Sous les arbres

Ils marchaient à côté l’un de l’autre ; des danses
Troublaient le bois joyeux ; ils marchaient, s’arrêtaient,
Parlaient, s’interrompaient, et, pendant les silences,
Leurs bouches se taisant, leurs âmes chuchotaient.

Ils songeaient ; ces deux coeurs, que le mystère écoute,
Sur la création au sourire innocent
Penchés, et s’y versant dans l’ombre goutte à goutte,
Disaient à chaque fleur quelque chose en passant.

Elle sait tous les noms des fleurs qu’en sa corbeille
Mai nous rapporte avec la joie et les beaux jours ;
Elle les lui nommait comme eût fait une abeille,
Puis elle reprenait :  » Parlons de nos amours.
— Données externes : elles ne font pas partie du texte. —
Definition attempted (a : ProbeAction) : bool := match a with ReplacementFailed | KeptAsNormal _ | Replaced _ _ => true | _ => false end.

Lemma probe_step_cases p e p' a : quality_probe p e = Ok (Some (p', a)) ->
  a = Skipped /\ p' = p \/
  exists q v seen, record_with_loss (p_q p) (e_rtt e) (is_relay <$> e_path e) (path_loss (last_path p) (e_path e)).1 = Ok (q, v) /\
    let cooled := match last_attempt p with Some t => REPLACE_COOLDOWN <= elapsed (e_now e) t | None => True end in
    match a with
    | Skipped => False
    | Measured v' => v' = v /\ p' = {| p_conn := p_conn p; p_q := q; last_attempt := last_attempt p; last_rx := e_rx e; last_path := seen |}
    | ReplacementFailed => degraded q = true /\ cooled /\ p_q p' = q /\ p_conn p' = p_conn p
    | KeptAsNormal f => degraded q = true /\ cooled /\ p_q p' = rebase q /\ p_conn p' = p_conn p
    | Replaced old f => degraded q = true /\ cooled /\ old = p_conn p /\ p_conn p' = f /\ alpn f = V4 /\ e_swapped e = true /\
        exists new v', e_fresh_rtt e = Some new /\ replacement_is_better (e_rtt e) new = Ok true /\
          record QualityTracker_default (Some new) (is_relay <$> e_fresh_path e) = Ok (p_q p', v')
    end.
Proof.
  unfold quality_probe. destruct (e_closed e); [done|]. destruct (e_rx e =? last_rx p); [intros [= <- <-]; by left|].
  destruct (e_closed_after e); [done|]. destruct (path_loss _ _) as [loss seen]. intros Hs. right.
  destruct (record_with_loss _ _ _ _) as [[q v]| |] eqn:Er; cbn [mbind rust_bind negb orb] in Hs; try done. exists q, v, seen. split; [done|].
  destruct (degraded q) eqn:Ed; cbn [mbind rust_bind negb orb] in Hs; [|by simplify_eq].
  assert (match last_attempt p with Some t => elapsed (e_now e) t <? REPLACE_COOLDOWN | None => false end = false ->
          match last_attempt p with Some t => REPLACE_COOLDOWN <= elapsed (e_now e) t | None => True end) as Hc
    by (destruct (last_attempt p); [lia|done]).
  destruct (match last_attempt p with Some t => elapsed (e_now e) t <? REPLACE_COOLDOWN | None => false end); [by simplify_eq|].
  specialize (Hc eq_refl). apply record_bad in Er as [_ Hrtt].
  destruct (e_dial e) as [f|err]; [|by simplify_eq/=]. case_decide as Ha; [destruct (e_fresh_rtt e) as [new|]|]; cbn [mbind rust_bind] in Hs; [|by simplify_eq..].
  rewrite Hrtt in Hs. destruct (replacement_is_better (e_rtt e) new) as [[]| |] eqn:Eb; cbn [mbind rust_bind] in Hs; simplify_eq; [|done].
  destruct (e_swapped e); [|done].
  destruct (record QualityTracker_default _ _) as [[q2 v2]| |] eqn:E2; cbn [mbind rust_bind] in Hs; simplify_eq. split_and!; try done. eauto.
Qed.
Inductive PColor := PDefault | PIndex (i : Z) | PRgb (r g b : Z).
Record Pen := {
  bold : bool; dim : bool; italic : bool; underline : bool; inverse : bool; hidden : bool; strikeout : bool;
  pen_fg : PColor; pen_bg : PColor;
}.
Definition default_pen : Pen :=
  {| bold := false; dim := false; italic := false; underline := false; inverse := false; hidden := false; strikeout := false;
     pen_fg := PDefault; pen_bg := PDefault |}.
Definition with_fg p c := {| bold := bold p; dim := dim p; italic := italic p; underline := underline p; inverse := inverse p;
  hidden := hidden p; strikeout := strikeout p; pen_fg := c; pen_bg := pen_bg p |}.
Definition with_bg p c := {| bold := bold p; dim := dim p; italic := italic p; underline := underline p; inverse := inverse p;
  hidden := hidden p; strikeout := strikeout p; pen_fg := pen_fg p; pen_bg := c |}.
Definition with_attr p n :=
  {| bold := bold p || (n =? 1); dim := dim p || (n =? 2); italic := italic p || (n =? 3); underline := underline p || (n =? 4);
     inverse := inverse p || (n =? 7); hidden := hidden p || (n =? 8); strikeout := strikeout p || (n =? 9);
     pen_fg := pen_fg p; pen_bg := pen_bg p |}.

(** Select graphic rendition. *)
Fixpoint sgr (p : Pen) (ps : list Z) : Pen :=
  match ps with
  | [] => p
  | n :: ps =>
      if n =? 0 then sgr default_pen ps
      else if in_range 1 9 n then sgr (with_attr p n) ps
      else if in_range 30 37 n then sgr (with_fg p (PIndex (n - 30))) ps
      else if in_range 90 97 n then sgr (with_fg p (PIndex (n - 90 + 8))) ps
      else if in_range 40 47 n then sgr (with_bg p (PIndex (n - 40))) ps
      else if in_range 100 107 n then sgr (with_bg p (PIndex (n - 100 + 8))) ps
      else if n =? 39 then sgr (with_fg p PDefault) ps
      else if n =? 49 then sgr (with_bg p PDefault) ps
      else if (n =? 38) || (n =? 48) then
        let set := if n =? 38 then with_fg p else with_bg p in
        match ps with
        | k :: i :: ps' =>
            if k =? 5 then sgr (set (PIndex i)) ps'
            else match ps' with g :: b :: ps'' => if k =? 2 then sgr (set (PRgb i g b)) ps'' else p | _ => p end
        | _ => p
        end
      else sgr p ps
  end.

(** A position shows a character or the second half of the wide one before it. *)
Inductive RCell := RChar (c : Z) (p : Pen) | RSpacer.
Definition erased (p : Pen) : RCell := RChar 32 (with_bg default_pen (pen_bg p)).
Je suis en haut, je suis en bas « , lui disait-elle,
 » Et je veille sur vous, d’en bas comme d’en haut.  »
Il demandait comment chaque plante s’appelle,
Se faisant expliquer le printemps mot à mot.

Ô champs! il savourait ces fleurs et cette femme.
Ô bois! ô prés! nature où tout s’absorbe en un,
Le parfum de la fleur est votre petite âme,
Et l’âme de la femme est votre grand parfum!

La nuit tombait ; au tronc d’un chêne, noir pilastre,
Il s’adossait pensif ; elle disait :  » Voyez
Ma prière toujours dans vos cieux comme un astre,
Et mon amour toujours comme un chien à tes pieds. « 

Juin 18…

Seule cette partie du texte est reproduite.